** How to complete this task **
Of the entries below, return only those lines from the line with "Definition open_ledger : M" to the line with "let! s2 := mget in", exactly, both included.

** Exercise data **
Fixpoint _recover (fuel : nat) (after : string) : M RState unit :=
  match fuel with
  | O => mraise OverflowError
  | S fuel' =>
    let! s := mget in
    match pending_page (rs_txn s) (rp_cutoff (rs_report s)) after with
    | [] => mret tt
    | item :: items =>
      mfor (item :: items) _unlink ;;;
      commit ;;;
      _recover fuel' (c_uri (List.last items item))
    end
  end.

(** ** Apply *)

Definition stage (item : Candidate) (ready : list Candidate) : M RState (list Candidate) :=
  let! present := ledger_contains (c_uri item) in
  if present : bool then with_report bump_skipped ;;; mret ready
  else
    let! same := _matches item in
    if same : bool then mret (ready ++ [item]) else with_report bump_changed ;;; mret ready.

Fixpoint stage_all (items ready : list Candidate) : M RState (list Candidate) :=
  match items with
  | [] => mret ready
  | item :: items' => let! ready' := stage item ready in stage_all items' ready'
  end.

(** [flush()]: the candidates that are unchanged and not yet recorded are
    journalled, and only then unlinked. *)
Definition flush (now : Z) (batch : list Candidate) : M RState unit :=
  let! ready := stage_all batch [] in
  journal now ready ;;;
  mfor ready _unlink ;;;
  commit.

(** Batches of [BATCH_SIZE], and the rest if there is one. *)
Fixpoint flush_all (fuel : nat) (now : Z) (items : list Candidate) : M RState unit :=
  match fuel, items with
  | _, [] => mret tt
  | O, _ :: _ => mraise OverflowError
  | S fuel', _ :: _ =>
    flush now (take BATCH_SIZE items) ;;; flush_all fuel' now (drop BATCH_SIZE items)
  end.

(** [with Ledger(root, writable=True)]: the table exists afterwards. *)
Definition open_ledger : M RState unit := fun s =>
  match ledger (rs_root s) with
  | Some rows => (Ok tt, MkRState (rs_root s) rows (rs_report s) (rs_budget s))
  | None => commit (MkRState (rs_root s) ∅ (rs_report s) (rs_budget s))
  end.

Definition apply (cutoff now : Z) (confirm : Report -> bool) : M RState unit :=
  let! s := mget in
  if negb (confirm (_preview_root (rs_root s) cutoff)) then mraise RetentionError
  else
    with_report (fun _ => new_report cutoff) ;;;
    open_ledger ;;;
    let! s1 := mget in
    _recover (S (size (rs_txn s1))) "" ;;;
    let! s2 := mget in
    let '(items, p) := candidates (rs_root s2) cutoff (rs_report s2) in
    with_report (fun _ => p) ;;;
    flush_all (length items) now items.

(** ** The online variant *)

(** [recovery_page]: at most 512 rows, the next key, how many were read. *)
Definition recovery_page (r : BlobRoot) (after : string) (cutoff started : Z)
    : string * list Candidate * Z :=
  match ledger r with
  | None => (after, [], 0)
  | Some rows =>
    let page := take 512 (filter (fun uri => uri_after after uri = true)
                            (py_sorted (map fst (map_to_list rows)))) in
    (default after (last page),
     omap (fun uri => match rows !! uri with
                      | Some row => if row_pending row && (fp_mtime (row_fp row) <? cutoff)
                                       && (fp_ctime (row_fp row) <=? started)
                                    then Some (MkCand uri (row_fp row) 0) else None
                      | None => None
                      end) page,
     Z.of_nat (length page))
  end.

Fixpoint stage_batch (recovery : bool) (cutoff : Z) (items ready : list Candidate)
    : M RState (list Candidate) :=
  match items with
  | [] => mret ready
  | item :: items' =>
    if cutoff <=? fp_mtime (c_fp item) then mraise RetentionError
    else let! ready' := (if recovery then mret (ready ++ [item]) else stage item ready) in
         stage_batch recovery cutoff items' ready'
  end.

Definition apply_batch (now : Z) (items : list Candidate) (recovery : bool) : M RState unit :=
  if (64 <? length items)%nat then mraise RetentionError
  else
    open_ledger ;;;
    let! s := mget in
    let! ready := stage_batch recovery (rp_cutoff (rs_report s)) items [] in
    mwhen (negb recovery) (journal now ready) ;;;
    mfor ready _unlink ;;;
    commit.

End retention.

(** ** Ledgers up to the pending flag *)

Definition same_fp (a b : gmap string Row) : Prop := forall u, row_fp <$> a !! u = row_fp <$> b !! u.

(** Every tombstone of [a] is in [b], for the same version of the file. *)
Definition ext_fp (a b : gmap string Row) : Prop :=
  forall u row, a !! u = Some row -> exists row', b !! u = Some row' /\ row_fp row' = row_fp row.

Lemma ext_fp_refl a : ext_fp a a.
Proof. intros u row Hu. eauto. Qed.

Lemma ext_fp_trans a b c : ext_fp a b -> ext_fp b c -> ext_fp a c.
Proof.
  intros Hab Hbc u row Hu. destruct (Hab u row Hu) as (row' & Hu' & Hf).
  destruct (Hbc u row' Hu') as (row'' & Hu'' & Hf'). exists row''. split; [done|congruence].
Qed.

** Result of this task **
Definition open_ledger : M RState unit := fun s =>
  match ledger (rs_root s) with
  | Some rows => (Ok tt, MkRState (rs_root s) rows (rs_report s) (rs_budget s))
  | None => commit (MkRState (rs_root s) ∅ (rs_report s) (rs_budget s))
  end.

Definition apply (cutoff now : Z) (confirm : Report -> bool) : M RState unit :=
  let! s := mget in
  if negb (confirm (_preview_root (rs_root s) cutoff)) then mraise RetentionError
  else
    with_report (fun _ => new_report cutoff) ;;;
    open_ledger ;;;
    let! s1 := mget in
    _recover (S (size (rs_txn s1))) "" ;;;
    let! s2 := mget in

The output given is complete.